3

from given numpy array [1,2,3,4] and window wz=2 (two elements before and two elements after every element) I have to get pairs (central el, el from window). Pairs with unexisting elements could be skipped or substituted by zero. So on this example I have to get this:

[[1., 0.]
 [2., 1.]
 [3., 2.]
 [4., 3.]
 [1., 2.]
 [2., 3.]
 [3., 4.]
 [4., 0.]
 [1., 0.]
 [2., 0.]
 [3., 1.]
 [4., 2.]
 [1., 3.]
 [2., 4.]
 [3., 0.]
 [4., 0.]]

My implementation is extremely unefficient and looks like:

x = np.array([1,2,3,4])
l = x.shape[0]
for i in range(1, m):
    init = np.empty((x.shape[0]*2,2))
    init[:,0] = np.append(x, x)
    init[:l,1] = np.pad(x, (i,0), mode='constant')[:l]
    init[-l:,1] = np.pad(x, (0,i), mode='constant')[-l:]
    corpus.extend(init)

Could someone help with much more efficient solution?
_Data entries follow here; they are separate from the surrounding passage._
Lemma init_inv n : Inv (goo_scheduler_init n).
Proof.
  unfold goo_scheduler_init. set (k := Z.to_nat _). split_and!; try done; cbn [workers sched heap].
  - induction k; cbn; by constructor.
  - exists []. rewrite total_replicate. assert (concat (map worker_claims (replicate k (mkWorker WTest no_goroutine))) = []) as E
      by (induction k; by cbn). unfold all_claims. cbn. rewrite E. split_and!; try done. split_and!; cbn; [constructor| |].
    + intros g. split; [by intros [? ?]|by intros ?%elem_of_nil].
    + by intros g st ?%elem_of_nil.
Qed.

Lemma exec_disabled x acts : exec x acts <> Disabled.
Proof. revert x. induction acts as [|a acts IH]; intros x; [done|]. cbn. destruct (step x a); auto. Qed.
(* ===== verification/SchedResults.v ===== *)
(** * SchedResults: what holds of every run of the scheduler.

    [scheduler_safe]: no run faults, and no goroutine is at two places.  [goroutine_count] and
    [deadlock_abort_sound] are about the counters and what is concluded from them,
    [shutdown_reclaims] about the end.  [blocked_workers_stall] and [yield_starves] are runs
    without progress. *)
From Stdlib Require Import ZArith Lia String Bool Permutation.
From stdpp Require Import base list numbers option gmap.
From S2P Require Import Prelude Sched SchedFacts.

#[local] Open Scope list_scope.

(** The goroutine a worker has taken from the queue and not given back. *)
Definition runs (w : worker) : option gid :=
  match w_pc w with
  | WSetup g | WCount g | WSwap g => Some g
  | WCode _ => t_current (w_tl w)
  | _ => None
  end.

Definition reachable (x : sched_sys) : Prop := exists n acts, exec (goo_scheduler_init n) acts = Next x.

Definition unfinished (o : goo_goroutine) : Prop := g_state o <> GOO_GOROUTINE_DONE.
#[export] Instance goroutine_state_eq_dec : EqDecision goo_goroutine_state.
Proof. solve_decision. Defined.

(** Threads inside [goo_go] before it counts, and inside [goo_goroutine_exit] before it does. *)
Definition creating_code (c : code) : Z := match c with GoCount _ => 1 | _ => 0 end.
Definition exiting_code (c : code) : Z := match c with ExitCount => 1 | _ => 0 end.
Definition of_worker (f : code -> Z) (w : worker) : Z := match w_pc w with WCode c => f c | _ => 0 end.
Definition of_main (f : code -> Z) (m : main_pc) : Z := match m with MCode c => f c | _ => 0 end.

(** The worker is blocked in a channel operation of goroutine [g]. *)
Definition blocked_in (w : worker) (g : gid) : Prop := w_pc w = WCode InBlock /\ t_current (w_tl w) = Some g.

Lemma reachable_inv x : reachable x -> Inv x.
Proof. intros (n&acts&E). pose proof (exec_inv _ acts (init_inv n)) as H. by rewrite E in H. Qed.

Lemma runs_claimed w g : worker_ok w -> runs w = Some g -> g ∈ (worker_claims w).*1.
Proof.
  unfold runs, worker_claims, worker_ok. destruct (w_pc w) as [| |g'|g'|g'|c| | | |]; try done.
  1-3: intros _ [= ->]; cbn; by left.
  intros _ E. unfold code_claims. rewrite E. destruct c; cbn; set_solver.
Qed.

Lemma claims_parts x i w : workers x !! i = Some w ->
  exists rest, all_claims x ≡ₚ worker_claims w ++ rest /\
    forall j w', j <> i -> workers x !! j = Some w' -> worker_claims w' ⊆ rest.
Proof.
  intros Hi. exists (concat (map worker_claims (take i (workers x) ++ drop (S i) (workers x))) ++ main_claims (main x)).
  split.
  - unfold all_claims. rewrite <- (take_drop_middle (workers x) i w Hi) at 1. apply claims_split.
  - intros j w' Hj Hl c Hc. apply elem_of_app. left. apply list_elem_of_In, in_concat.
    exists (worker_claims w'). split; [|by apply list_elem_of_In]. apply in_map, list_elem_of_In, elem_of_app.
    destruct (decide (j < i)) as [Hlt|Hge].
    + left. apply list_elem_of_lookup. exists j. by rewrite lookup_take_lt.
    + right. apply list_elem_of_lookup. exists (j - S i). rewrite lookup_drop. by replace (S i + (j - S i)) with j by lia.
Qed.

(** C8: In every interleaving of any number of workers, the main thread and the code the
    goroutines run, nothing faults: no freed goroutine is read, written, switched to or freed
    again, and no context is resumed that is not saved.  Always the queue is a proper list of
    ready goroutines with saved contexts, a goroutine runs on one worker at most, and not while
    it is queued. *)
Theorem scheduler_safe n acts :
  match exec (goo_scheduler_init n) acts with
  | Next x => exists l, chain (heap x) (ready_queue (sched x)) l /\ NoDup l /\
      (forall g, g ∈ l -> exists o, heap x !! g = Some o /\ g_state o = GOO_GOROUTINE_READY /\ saved (g_context o) = true) /\
      (forall i w g, workers x !! i = Some w -> runs w = Some g ->
         is_Some (heap x !! g) /\ ~ g ∈ l /\
         forall j w', workers x !! j = Some w' -> runs w' = Some g -> j = i)
  | Disabled | Fault _ => False
  end.
Proof.
  pose proof (exec_inv _ acts (init_inv n)) as H. pose proof (exec_disabled (goo_scheduler_init n) acts) as Hd.
  destruct (exec (goo_scheduler_init n) acts) as [x| |]; [|done..].
  destruct H as (Hw&_&(l&Hc&Hwf&_&_)&_). rewrite app_nil_l in Hwf. exists l.
  assert (NoDup (all_claims x ++ queued l).*1) as Hnd by (by destruct Hwf). rewrite fmap_app in Hnd.
  apply NoDup_app in Hnd as (Hnd1&Hdis&Hnd2).
  assert ((queued l).*1 = l) as Hql by (unfold queued; clear; induction l as [|g l IH]; cbn; [done|by f_equal]).
  rewrite Hql in *. split_and!; try done.
  - intros g Hg. destruct Hwf as (_&_&Hf). destruct (Hf g Queued) as (o&Ho&Hs&Hsv); [|by exists o].
    apply elem_of_app. right. unfold queued. apply list_elem_of_fmap. by exists g.
  - intros i w g Hi Hr. assert (worker_ok w) as Hok by (rewrite Forall_forall in Hw; apply Hw; by apply list_elem_of_lookup_2 in Hi).
    pose proof (runs_claimed w g Hok Hr) as Hg. destruct (claims_parts x i w Hi) as (rest&Hp&Hrest).
    assert (g ∈ (all_claims x).*1) as Hga by (rewrite Hp, fmap_app; apply elem_of_app; by left).
    split_and!.
    + destruct Hwf as (_&Hd'&_). apply Hd'. rewrite fmap_app. apply elem_of_app. by left.
    + by apply Hdis.
    + intros j w' Hj Hr'. destruct (decide (j = i)) as [|Hne]; [done|]. exfalso.
      assert (worker_ok w') as Hok' by (rewrite Forall_forall in Hw; apply Hw; by apply list_elem_of_lookup_2 in Hj).
      pose proof (runs_claimed w' g Hok' Hr') as Hg'. rewrite Hp, fmap_app in Hnd1.
      apply NoDup_app in Hnd1 as (_&Hx&_). apply (Hx g Hg). apply list_elem_of_fmap in Hg' as (c&->&Hc').
      apply list_elem_of_fmap. exists c. split; [done|]. by apply (Hrest j w').
Qed.
(** After the race one object is published and the first thread has the lock, so the second
    cannot have it. *)
Lemma sync_safe_witness :
  exists x, sync_reachable (fun _ => true) 2 x /\ slots x !! 1%positive = Some 7%positive /\
    panicked x <> Some unlock_unlocked /\
    forall t, sync_threads x !! 1 = Some t -> ~ 1%positive ∈ held t.
Proof.
  assert (exists x, sync_exec (sync_start 2) first_use = Next x /\ slots x !! 1%positive = Some 7%positive /\ panicked x = None /\
    exists t0, sync_threads x !! 0 = Some t0 /\ bool_decide (1%positive ∈ held t0) = true) as (x&E&Hs&Hp&t0&H0&Hh)
    by (eexists; split; [vm_compute; reflexivity|split; [reflexivity|split; [reflexivity|eexists; split; reflexivity]]]).
  assert (sync_reachable (fun _ => true) 2 x) as Hr
    by (apply (exec_reachable _ 2 (sync_start 2) first_use); [constructor|vm_compute; reflexivity|vm_compute; reflexivity|exact E]).
  destruct (sync_safe (fun _ => true) 2 x Hr) as (Hu&_&Hrest). destruct (Hrest Hp) as (Hex&_).
  exists x. split; [exact Hr|]. split; [exact Hs|]. split; [exact Hu|].
  intros t Ht Hin. apply bool_decide_eq_true in Hh. specialize (Hex 0 1 t0 t 1%positive H0 Ht Hh Hin). discriminate.
Defined.

(** What the shim does with programs outside that discipline, and with large deltas.  A
    mutex locked by one thread and unlocked by another, as Go allows, is unlocked through a
    [pthread_mutex_unlock] by a thread that does not own it.  [Unlock] of a mutex that is not
    locked panics with Go's message.  [Add] of 2^32 adds nothing, so that [Wait] returns, and
    [Add] of 2^31 panics as a negative counter. *)
Theorem sync_misuse :
  (sync_exec (sync_start 2)
     ([Call 0 1 goo_sync_mutex_lock] ++ repeat (Continue 0 7) 7 ++ [Call 1 1 goo_sync_mutex_unlock] ++ repeat (Continue 1 7) 4)
     = Fault "a thread unlocks a mutex it does not own") /\
  (exists x, sync_exec (sync_start 1) ([Call 0 1 goo_sync_mutex_unlock] ++ repeat (Continue 0 7) 6) = Next x /\
     panicked x = Some unlock_unlocked) /\
  (exists x, sync_exec (sync_start 1)
       ([Call 0 1 (goo_sync_wg_add (2 ^ 32))] ++ repeat (Continue 0 7) 6 ++ [Call 0 1 goo_sync_wg_wait] ++ repeat (Continue 0 7) 2)
       = Next x /\ sync_threads x = [mkThread Idle ∅] /\ objects x !! 7%positive = Some (OWaitgroup (mkWaitgroup 0 (2 ^ 32)))) /\
  (exists x, sync_exec (sync_start 1) ([Call 0 1 (goo_sync_wg_add (2 ^ 31))] ++ repeat (Continue 0 7) 6) = Next x /\
     panicked x = Some negative_counter).
Proof.
  split_and!.
  - vm_compute. reflexivity.
  - eexists. split; [vm_compute; reflexivity|reflexivity].
  - eexists. split; [vm_compute; reflexivity|split; reflexivity].
  - eexists. split; [vm_compute; reflexivity|reflexivity].
Qed.
Definition handed_ok (a : GooArena) (handed : list region) : Prop :=
  pairwise handed /\
  Forall (fun r => 0 < r.1 /\ r.1 mod GOO_ARENA_ALIGNMENT = 0 /\ Exists (within r) (blocks a)) handed.

(** The guard of the fast path, without wrap-around. *)
Lemma fits_iff live a size : arena_wf live a -> 0 < size < 2 ^ 63 ->
  let b := current a in let pad := padding_to (u64 (data b + used b)) in
  (u64 (pad + size) <=? u64 (capacity b - used b)) = (pad + size <=? capacity b - used b).
Proof.
  intros (Hb&_) Hs b pad. unfold blocks in Hb. rewrite Forall_app, Forall_cons in Hb.
  destruct Hb as (_&(Hu&?&?&_)&_). fold b in Hu, H, H0.
  pose proof (padding_spec (u64 (data b + used b)) (wrap_range 64 _ ltac:(lia))) as (Hp&_).
  fold pad in Hp. rewrite (wrap_small 64 (pad + size)), (wrap_small 64 (capacity b - used b)) by lia.
  done.
Qed.

(** The arena after [n] more bytes of its current block are used, all else unchanged. *)
Definition with_used (a : GooArena) (u : Z) : GooArena :=
  mkArena (before a) (mkBlock (data (current a)) (capacity (current a)) u) (after a) (default_block_size a).

Lemma with_used_wf live a u : arena_wf live a -> 0 <= u <= capacity (current a) ->
  arena_wf live (with_used a u).
Proof.
  intros (Hb&Ha&Hpw&Hd) Hu. unfold blocks in *. split_and!; [|exact Ha| |exact Hd].
  - unfold blocks. rewrite Forall_app, Forall_cons in Hb |- *. destruct Hb as (?&(_&?)&?). by split_and!.
  - unfold blocks. rewrite map_app in *. exact Hpw.
Qed.

(** The unused part of the current block meets no region handed out so far. *)
Lemma unused_disjoint live a r p size : arena_wf live a -> Exists (within r) (blocks a) ->
  data (current a) + used (current a) <= p -> p + size <= data (current a) + capacity (current a) ->
  disjoint_regions (p, size) r.
Proof.
  intros (Hb&_&Hpw&_) Hw Hlo Hhi. unfold blocks in *. set (b := current a) in *.
  rewrite Forall_app, Forall_cons in Hb. destruct Hb as (Hpre&(Hub&_)&Hpost).
  assert (Hdis : Forall (disjoint_regions (block_region b)) (map block_region (before a ++ after a))).
  { apply (pairwise_cons (block_region b)). eapply pairwise_perm, Hpw.
    rewrite !map_app. simpl. symmetry. apply Permutation_middle. }
  rewrite Forall_map, Forall_app in Hdis. destruct Hdis as [Hd1 Hd2].
  rewrite Exists_app, Exists_cons in Hw. destruct Hw as [Hw|[Hw|Hw]].
  2: { unfold within, disjoint_regions in *. simpl. lia. }
  all: apply Exists_exists in Hw as (c&Hc&Hwc).
  all: rewrite Forall_forall in Hd1, Hd2, Hpre, Hpost.
  1: pose proof (Hpre c Hc) as (?&_); pose proof (Hd1 c Hc) as Hdc.
  2: pose proof (Hpost c Hc) as (?&_); pose proof (Hd2 c Hc) as Hdc.
  all: unfold within, disjoint_regions, block_region in *; simpl in *; lia.
Qed.

Lemma handed_grow a u handed : used (current a) <= u -> handed_ok a handed ->
  handed_ok (with_used a u) handed.
Proof.
  intros Hu [Hp Hall]. split; [exact Hp|]. eapply Forall_impl; [exact Hall|].
  intros r (?&?&Hw). split_and!; [done..|]. unfold blocks in *. simpl.
  rewrite Exists_app, Exists_cons in Hw |- *. unfold within in *. simpl. intuition lia.
Qed.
On another simple test data and variants I've implemented I've got:

285 µs ± 19.3 µs per loop (mean ± std. dev. of 7 runs, 1000 loops each)
379 µs ± 7.68 µs per loop (mean ± std. dev. of 7 runs, 1000 loops each)
Ivan Telnov
  • 335
  • 2
  • 10

3 Answers3

2

Here is a Numpythonic approach:

In [23]: a = np.array([1,2,3,4])
In [24]: arr = np.hstack((a-1, a+1, a - 2, a+ 2))
In [25]: mask = ~np.in1d(arr, a)
In [26]: arr[mask] = 0
In [27]: np.column_stack((np.tile(a, 4), arr))
Out[27]: 
array([ [1, 0],
        [2, 1],
        [3, 2],
        [4, 3],
        [1, 2],
        [2, 3],
        [3, 4],
        [4, 0],
        [1, 0],
        [2, 0],
        [3, 1],
        [4, 2],
        [1, 3],
        [2, 4],
        [3, 0],
        [4, 0]])
Mazdak
  • 105,000
  • 18
  • 159
  • 188
1

In case x is some data, like words or random values and we need to recombine it we could use reindexing mechanism in numpy.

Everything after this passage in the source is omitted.